Economists in Nomura Securities gave warning that Japan would probably find itself once again in the nightmare of deflation by the middle of next year.
The cut in the BoJ's key policy rate from 0.3 per cent to just 0.10 per cent was made partly in response to the prolonged surge in the yen - a move that has annihilated the international competitiveness of Japanese exports and carved huge holes in the profitability of its largest companies.
The yen recently touched a 15-year high against the dollar, and was yesterday trading at Y89 to the US currency, and IT has surged against the euro and the pound in recent months.
Before the rate cut was announced, Japanese awoke to alarming reports that Toyota would probably end fiscal 2008 with its first full-year loss in its 70-year history. Toyota's efficiency is legendary and the prospect of seeing its first red ink deals a crushing blow to confidence within Japan Inc.
The BoJ's cut came along with yet more downgrades in the central bank's outlook for the coming year. Officials are now using the word “deteriorating” for the first time since 2002.
Although the rate decision mirrors this week's move by the Fed, the direction of the quantitative easing measures point to what analysts said were more troubling signs from the corporate sector: the US authorities are expanding the central bank's balance sheet to support the financial sector, while Japan is doing the same to support everything from electronic component makers to restaurant chains.
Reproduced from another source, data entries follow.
(** * Resume extractor: a shallow embedding of the Python sources

    The development follows the two source files:
    - [Py]        : the fragment of Python the sources rely on (JSON-like
                    values, dictionaries, truthiness, exceptions, strings);
    - [Extractor] : [main/resume_extractor.py] (PDF text pipeline, LLM retry
                    loop, JSON repair, pydantic validation, HTTP endpoint);
    - [Enhancer]  : [advanced_features.py] (the analytics of ResumeEnhancer);
    - [Stateful]  : [advanced_features.py] (the four analytics again, run on
                    a store of objects with identity, on [self] and on the
                    standard output);
    - [Reports]   : [advanced_features.py] (the methods of ResumeEnhancer that
                    report suggestions, achievements and industry keywords).

    Conventions.  A Python [str] is a Rocq [string] whose characters are
    read as the code points 0..255.  A Python [float] is modelled by the
    exact rational it approximates and [round(x, k)] by rounding to [k]
    decimals, ties to even (the binary64 computation is modelled
    separately where a claim depends on it: the operations of [Py] on
    binary64 numbers, and the machine's own).  External libraries (dateutil,
    nltk, json, ollama, PyMuPDF, PaddleOCR) and the clock are fields of a
    [World] record. *)

From Stdlib Require Import ZArith QArith Qround Qpower String Ascii List Lia Floats Uint63.
From stdpp Require Import base gmap strings list.

Set Warnings "-register-all,-clear-no-such-hyp".
Open Scope string_scope.
Open Scope Z_scope.

Module Py.

(** ** Values *)

(** What [json.loads] produces and what the functions pass around. A
    dictionary keeps its insertion order; its keys are strings. *)
Inductive value : Type :=
| VNone
| VBool (b : bool)
| VInt (z : Z)
| VFloat (q : Q)
| VStr (s : string)
| VList (l : list value)
| VDict (d : list (string * value)).

Definition dict := list (string * value).

(** ** Exceptions and results

    An exception has a class and a message.  The messages that the
    sources write themselves are literal; those of exceptions raised by
    Python or by a library are abridged, and nothing below depends on
    their wording. *)

Inductive exn_class :=
| AttributeError | TypeError | ValueError | KeyError
| JSONDecodeError | ValidationError | OverflowError | RuntimeError.

Record exn := Exn { exn_cls : exn_class; exn_msg : string }.

(** [str(e)] *)
Definition str_exn (e : exn) : string := exn_msg e.

Inductive result (A : Type) : Type :=
| Ok (a : A)
| Raise (e : exn).
Arguments Ok {A} a.
Arguments Raise {A} e.

Definition bind {A B} (r : result A) (k : A -> result B) : result B :=
  match r with
  | Ok a => k a
  | Raise e => Raise e
  end.

Notation "x <- r ;; k" := (bind r (fun x => k))
  (at level 100, r at next level, right associativity).

Definition is_ok {A} (r : result A) : bool :=
  match r with Ok _ => true | Raise _ => false end.

(** [[f(x) for x in l]], stopping at the first exception *)
Fixpoint mapM {A B} (f : A -> result B) (l : list A) : result (list B) :=
  match l with
  | [] => Ok []
  | x :: r => y <- f x ;; ys <- mapM f r ;; Ok (y :: ys)
  end.

(** [all(f(x) for x in l)]: stops at the first falsy item *)
Fixpoint py_all {A} (f : A -> result bool) (l : list A) : result bool :=
  match l with
  | [] => Ok true
  | x :: r => b <- f x ;; if b then py_all f r else Ok false
  end.

(** ** Dictionaries *)

Fixpoint dict_lookup (d : dict) (k : string) : option value :=
  match d with
  | [] => None
  | (k', v) :: r => if String.eqb k' k then Some v else dict_lookup r k
  end.

(** [k in d] *)
Definition dict_contains (d : dict) (k : string) : bool :=
  match dict_lookup d k with Some _ => true | None => false end.

(** [d[k] = v]: overwrite in place, or append a new key *)
Fixpoint dict_set (d : dict) (k : string) (v : value) : dict :=
  match d with
  | [] => [(k, v)]
  | (k', v') :: r =>
      if String.eqb k' k then (k', v) :: r else (k', v') :: dict_set r k v
  end.

(** [d.get(k, default)] *)
Definition dict_get (d : dict) (k : string) (default : value) : value :=
  match dict_lookup d k with Some v => v | None => default end.

(** [x.get(k, default)] on an arbitrary value: only a dict has [get] *)
Definition py_get (x : value) (k : string) (default : value) : result value :=
  match x with
  | VDict d => Ok (dict_get d k default)
  | _ => Raise (Exn AttributeError "object has no attribute 'get'")
  end.

(** ** Truthiness, length, iteration *)

Definition truthy (v : value) : bool :=
  match v with
  | VNone => false
  | VBool b => b
  | VInt z => negb (z =? 0)
  | VFloat q => negb (Qeq_bool q 0)
  | VStr s => negb (String.eqb s "")
  | VList l => match l with [] => false | _ => true end
  | VDict d => match d with [] => false | _ => true end
  end.

Definition chars (s : string) : list string :=
  map (fun c => String c EmptyString) (list_ascii_of_string s).

(** [len(v)] *)
Definition py_len (v : value) : result Z :=
  match v with
  | VStr s => Ok (Z.of_nat (String.length s))
  | VList l => Ok (Z.of_nat (length l))
  | VDict d => Ok (Z.of_nat (length d))
  | _ => Raise (Exn TypeError "object has no len()")
  end.

(** [for x in v]: a list yields its items, a string its characters, a
    dict its keys; anything else is not iterable *)
Definition py_iter (v : value) : result (list value) :=
  match v with
  | VList l => Ok l
  | VStr s => Ok (map VStr (chars s))
  | VDict d => Ok (map (fun kv => VStr (fst kv)) d)
  | _ => Raise (Exn TypeError "object is not iterable")
  end.

(** ** Strings *)

Definition code (c : ascii) : N := N_of_ascii c.

(** [c.isspace()] on the code points below 256 (also the class [\s] of
    [re] on a [str] pattern) *)
Definition is_space (c : ascii) : bool :=
  let n := code c in
  ((9 <=? n) && (n <=? 13) || (28 <=? n) && (n <=? 32)
   || (n =? 133) || (n =? 160))%N.

(** the class [\d] of [re] on the code points below 256 *)
Definition is_digit (c : ascii) : bool :=
  let n := code c in ((48 <=? n) && (n <=? 57))%N.

Definition is_lower (c : ascii) : bool :=
  let n := code c in ((97 <=? n) && (n <=? 122))%N.

Definition is_upper (c : ascii) : bool :=
  let n := code c in ((65 <=? n) && (n <=? 90))%N.

Definition lower_char (c : ascii) : ascii :=
  let n := code c in
  if ((65 <=? n) && (n <=? 90)
      || (192 <=? n) && (n <=? 222) && negb (n =? 215))%N
  then ascii_of_N (n + 32) else c.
After staring over the precipice six years ago, Japanese financial institutions embarked on a period of painful deleveraging that ended only in 2005. In the current crisis, their funding issues are accordingly less dire than those of the corporate sector.
Naomi Fink, Japan strategist for the Bank of Tokyo Mitsubishi UFJ, sounded a note of caution over the rate cuts, which effectively deprive Japanese households of about Y1.5trillion in interest income.
Amid predictions that individual Japanese investors were set to become net buyers of their own market, money that appeared primed to flow into Japanese stocks for the first time in 18 years may now not do so.